Page 5 of Capturing Sin

I blinked.

Letting his words sink in as I straightened in my chair.

“So, just to be clear, I told you I was almost assaulted by two men, and you think I’ll have fun if I go to court to convict my attackers?” I tried to keep my voice within human hearing range, but the decibels were rising awfully high.

The hellhounds caged in the room next door were probably howling.

He frowned, as if considering my words, and shook his head in clear dismissal. “I didn’t mean it that way. Why do you have to be like that?”

I couldn’t cope.

I was about 3.2 seconds away from a throat-punching spree. But I was no longer the violent maniac I used to be just three weeks ago, before I’d swapped from operational demon hunter to scientist.

So, instead, I took a deep breath. In and out. Nice and slow. Calm. Controlled.

To top off what had been another spectacularly horrifying day in the hunter’s research division, last night, I’d been cornered by two thugs in the car park outside my run-down apartment.

Instead of breaking their bones—like the old psycho hunter me would have done—I’d fled and called the police like a sane, upstanding citizen of Riverside.

Though, if I was being honest with myself, old me would have stabbed the bastards too, somewhere particularly painful, to really put them off ever trying to harass vulnerable-looking women late at night.

It was probably a good thing I no longer carried a weapon. The thought of harming more people that violently turned my stomach, even if they might have deserved it, just a teensy bit.

Now I was being punished by this conversation, though, because I needed a few hours off to give a statement to the police. Even though it was a waste of time. Riverside wasn’t one of the biggest cities in England, but the chances they’d catch these guys based on my description alone was slim to none.

It wasn’t like I could just ask my uncle for the camera footage either.

I knew he’d seen me getting attacked last night, unarmed and still recovering from my injuries.

He hadn’t sent help.

My uncle claimed he’d mounted cameras outside my apartment building for my safety. Yet he’d only installed them after I’d woken up in the medical room and tried to flee the city.

Leo had run me off the road and hauled me back in secret, on my uncle’s orders, no doubt. I regretted ever giving my ex-fiancé a key. Not that he needed one, given the hunter chapter, and therefore my uncle, owned the damned building.

The incident in the warehouse had turned my world upside down, and I wasn’t sure how to process everything that had happened.

And what it meant.

All I knew was that I didn’t want to be a part of the hunters anymore. But I’d have to bide my time while I came up with a way to escape. Lull my uncle into loosening the leash a little first.

“Anyway, enough chit-chat. We’re here to discuss your performance.” Martin cleared his throat, trying to regain the upper hand in this abysmal conversation.

I waited as patiently as I could.

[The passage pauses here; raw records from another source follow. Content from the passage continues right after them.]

(** [validate_metric_labels(labels)]; the label names of a call are distinct. *)
Definition validate_metric_labels (ls : labels) : res unit :=
  let bad := py_sort str_leb (filter (fun k => k ∈ FORBIDDEN_LABELS) ls.*1) in
  ensure (bool_decide (bad = []))
    (err ValueError (str "forbidden metric labels: " ++ join (str ", ") bad)) ;?
  let unknown := py_sort str_leb (filter (fun k => k ∉ ALLOWED_LABELS) ls.*1) in
  ensure (bool_decide (unknown = []))
    (err ValueError (str "unknown metric labels: " ++ join (str ", ") unknown)).

(** The order of Python tuples of two strings. *)
Definition pair_leb (a b : pystr * pystr) : bool :=
  match str_cmp a.1 b.1 with Lt => true | Eq => str_leb a.2 b.2 | Gt => false end.

Definition _label_key (ls : labels) : labels := py_sort pair_leb ls.

(** ** Dictionaries keyed by label tuples *)

Fixpoint label_get {V} (k : labels) (d : list (labels * V)) : option V :=
  match d with
  | [] => None
  | (k', v) :: d' => if decide (k = k') then Some v else label_get k d'
  end.

Fixpoint label_set {V} (k : labels) (v : V) (d : list (labels * V)) : list (labels * V) :=
  match d with
  | [] => [(k, v)]
  | (k', v') :: d' => if decide (k = k') then (k', v) :: d' else (k', v') :: label_set k v d'
  end.

(** ** Counter *)

Record Counter := { counter_values : list (labels * f64) }.

(** [inc(amount, **labels)]. *)
Definition inc (c : Counter) (amount : f64) (ls : labels) : res Counter :=
  validate_metric_labels ls ;?
  let k := _label_key ls in
  Ok {| counter_values :=
          label_set k (f64_add (default (S754_zero false) (label_get k (counter_values c))) amount)
            (counter_values c) |}.

(** ** Histogram *)

Record HistogramValue := { hv_count : Z; hv_total : f64; hv_bucket_counts : list Z }.

Record Histogram := { h_buckets : list f64; h_values : list (labels * HistogramValue) }.

Definition bump_buckets (value : f64) (buckets : list f64) (counts : list Z) : list Z :=
  zip_with (fun bound n => if f64_leb value bound then n + 1 else n) buckets counts.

The closest thing to professional I could do right now was a blank poker face. This was not what I wanted first thing in the morning, but being a scientist within a hunter chapter apparently meant seven-a.m. meetings and long, blood-filled days.

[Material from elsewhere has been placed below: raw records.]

Lemma od_get_None k d : od_get k d = None <-> k ∉ d.*1.
Proof.
  induction d as [|[k' v'] d IH]; simpl; [split; [intros _ H; by apply elem_of_nil in H|done]|].
  rewrite not_elem_of_cons. case_decide as E; [naive_solver|]. rewrite IH. naive_solver.
Qed.

Lemma od_del_None k d : od_get k d = None -> od_del k d = d.
Proof.
  induction d as [|[k' v'] d IH]; simpl; [done|]. case_decide as E; [done|]. intros H. by rewrite IH.
Qed.

Lemma od_del_perm k v d : od_get k d = Some v -> d ≡ₚ (k, v) :: od_del k d.
Proof.
  induction d as [|[k' v'] d IH]; simpl; [done|]. case_decide as E.
  - intros [= ->]. by subst.
  - intros H. rewrite (IH H) at 1. apply Permutation_swap.
Qed.

Lemma od_set_new k v d : od_get k d = None -> od_set k v d = d ++ [(k, v)].
Proof.
  induction d as [|[k' v'] d IH]; simpl; [done|]. case_decide as E; [done|]. intros H. by rewrite IH.
Qed.

Lemma od_get_del k d : NoDup d.*1 -> od_get k (od_del k d) = None.
Proof.
  induction d as [|[k' v'] d IH]; simpl; [done|]. intros [Hk Hnd]%NoDup_cons. case_decide as E.
  - subst. by apply od_get_None.
  - simpl. rewrite decide_False by done. auto.
Qed.

Lemma od_get_del_ne k k' d : k <> k' -> od_get k (od_del k' d) = od_get k d.
Proof.
  intros Hne. induction d as [|[k0 v0] d IH]; simpl; [done|]. destruct (decide (k' = k0)) as [->|].
  - by rewrite decide_False.
  - simpl. by rewrite IH.
Qed.

Lemma od_get_set k k' v d : od_get k (od_set k' v d) = if decide (k = k') then Some v else od_get k d.
Proof.
  induction d as [|[k0 v0] d IH]; simpl; [done|]. destruct (decide (k' = k0)) as [->|]; simpl.
  - by case_decide.
  - rewrite IH. destruct (decide (k = k0)) as [->|]; [|done]. by rewrite decide_False.
Qed.

Lemma od_get_app k d d' :
  od_get k (d ++ d') = match od_get k d with Some v => Some v | None => od_get k d' end.
Proof. induction d as [|[k0 v0] d IH]; simpl; [done|]. by case_decide. Qed.

Lemma od_get_move k k' d : NoDup d.*1 -> od_get k (od_move_to_end k' d) = od_get k d.
Proof.
  intros Hnd. unfold od_move_to_end. destruct (od_get k' d) as [v|] eqn:E; [|done].
  rewrite od_get_app. simpl. destruct (decide (k = k')) as [->|Hne].
  - by rewrite od_get_del, E.
  - rewrite od_get_del_ne by done. by destruct (od_get k d).
Qed.

Lemma od_move_perm k d : od_move_to_end k d ≡ₚ d.
Proof.
  unfold od_move_to_end. destruct (od_get k d) as [v|] eqn:E; [|done].
  rewrite (od_del_perm k v d E) at 2. by rewrite Permutation_app_comm.
Qed.

Lemma total_bytes_perm d d' : d ≡ₚ d' -> total_bytes d = total_bytes d'.
Proof. unfold total_bytes. induction 1; simpl; lia. Qed.

Lemma total_bytes_app d d' : total_bytes (d ++ d') = total_bytes d + total_bytes d'.
Proof. unfold total_bytes. induction d; simpl; lia. Qed.

Lemma total_bytes_del k d : total_bytes (od_del k d) = total_bytes d - od_len k d.
Proof.
  unfold od_len. destruct (od_get k d) as [v|] eqn:E; simpl.
  - rewrite (total_bytes_perm _ _ (od_del_perm k v d E)). unfold total_bytes. simpl. lia.
  - rewrite od_del_None by done. lia.
Qed.

Lemma od_del_nodup k d : NoDup d.*1 -> NoDup (od_del k d).*1.
Proof.
  intros Hnd. destruct (od_get k d) as [v|] eqn:E; [|by rewrite od_del_None].
  rewrite (od_del_perm k v d E) in Hnd. by apply NoDup_cons in Hnd as [_ ?].
Qed.

Lemma od_del_length k d : od_get k d <> None -> length d = S (length (od_del k d)).
Proof.
  destruct (od_get k d) as [v|] eqn:E; [|done]. intros _.
  by rewrite (od_del_perm k v d E) at 1.
Qed.

(** ** The accounting invariant *)

(** [_used_bytes] is the number of bytes held, and within the limit. *)
Record tier_ok (t : MemoryTier) : Prop := {
  tok_nodup : NoDup (_data t).*1;
  tok_used : _used_bytes t = total_bytes (_data t);
  tok_limit : _used_bytes t <= max_bytes t;
}.

Definition mem_ok (w : MemWorld) : Prop := tier_ok (mw_tier w).

Lemma od_len_nonneg k d : 0 <= od_len k d.
Proof. unfold od_len. lia. Qed.

Lemma pop_block_ok k t : tier_ok t -> tier_ok (pop_block k t).
Proof.
  intros [Hnd Hu Hl]. split; simpl; [by apply od_del_nodup|rewrite total_bytes_del; lia|].
  pose proof (od_len_nonneg k (_data t)). lia.
Qed.

Lemma move_block_ok k t :
  tier_ok t -> tier_ok (set_data (od_move_to_end k (_data t)) (_used_bytes t) t).
Proof.
  intros [Hnd Hu Hl]. split; simpl; [by rewrite od_move_perm| |done].
  by rewrite (total_bytes_perm _ _ (od_move_perm k (_data t))).
Qed.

My boss reclined in his chair. “I am concerned about your future here, given your apparent issues with being able to handle the workload.”

It was all I could do not to launch myself over the table and throttle the idiot. That, or cry.

To my horror, moisture swam across my vision.

I quickly lifted my glasses, rubbing at my eyes as if I were tired, not on the verge of a breakdown.

I was fine.

Everything was fine.

Just a totally normal person with her shit together.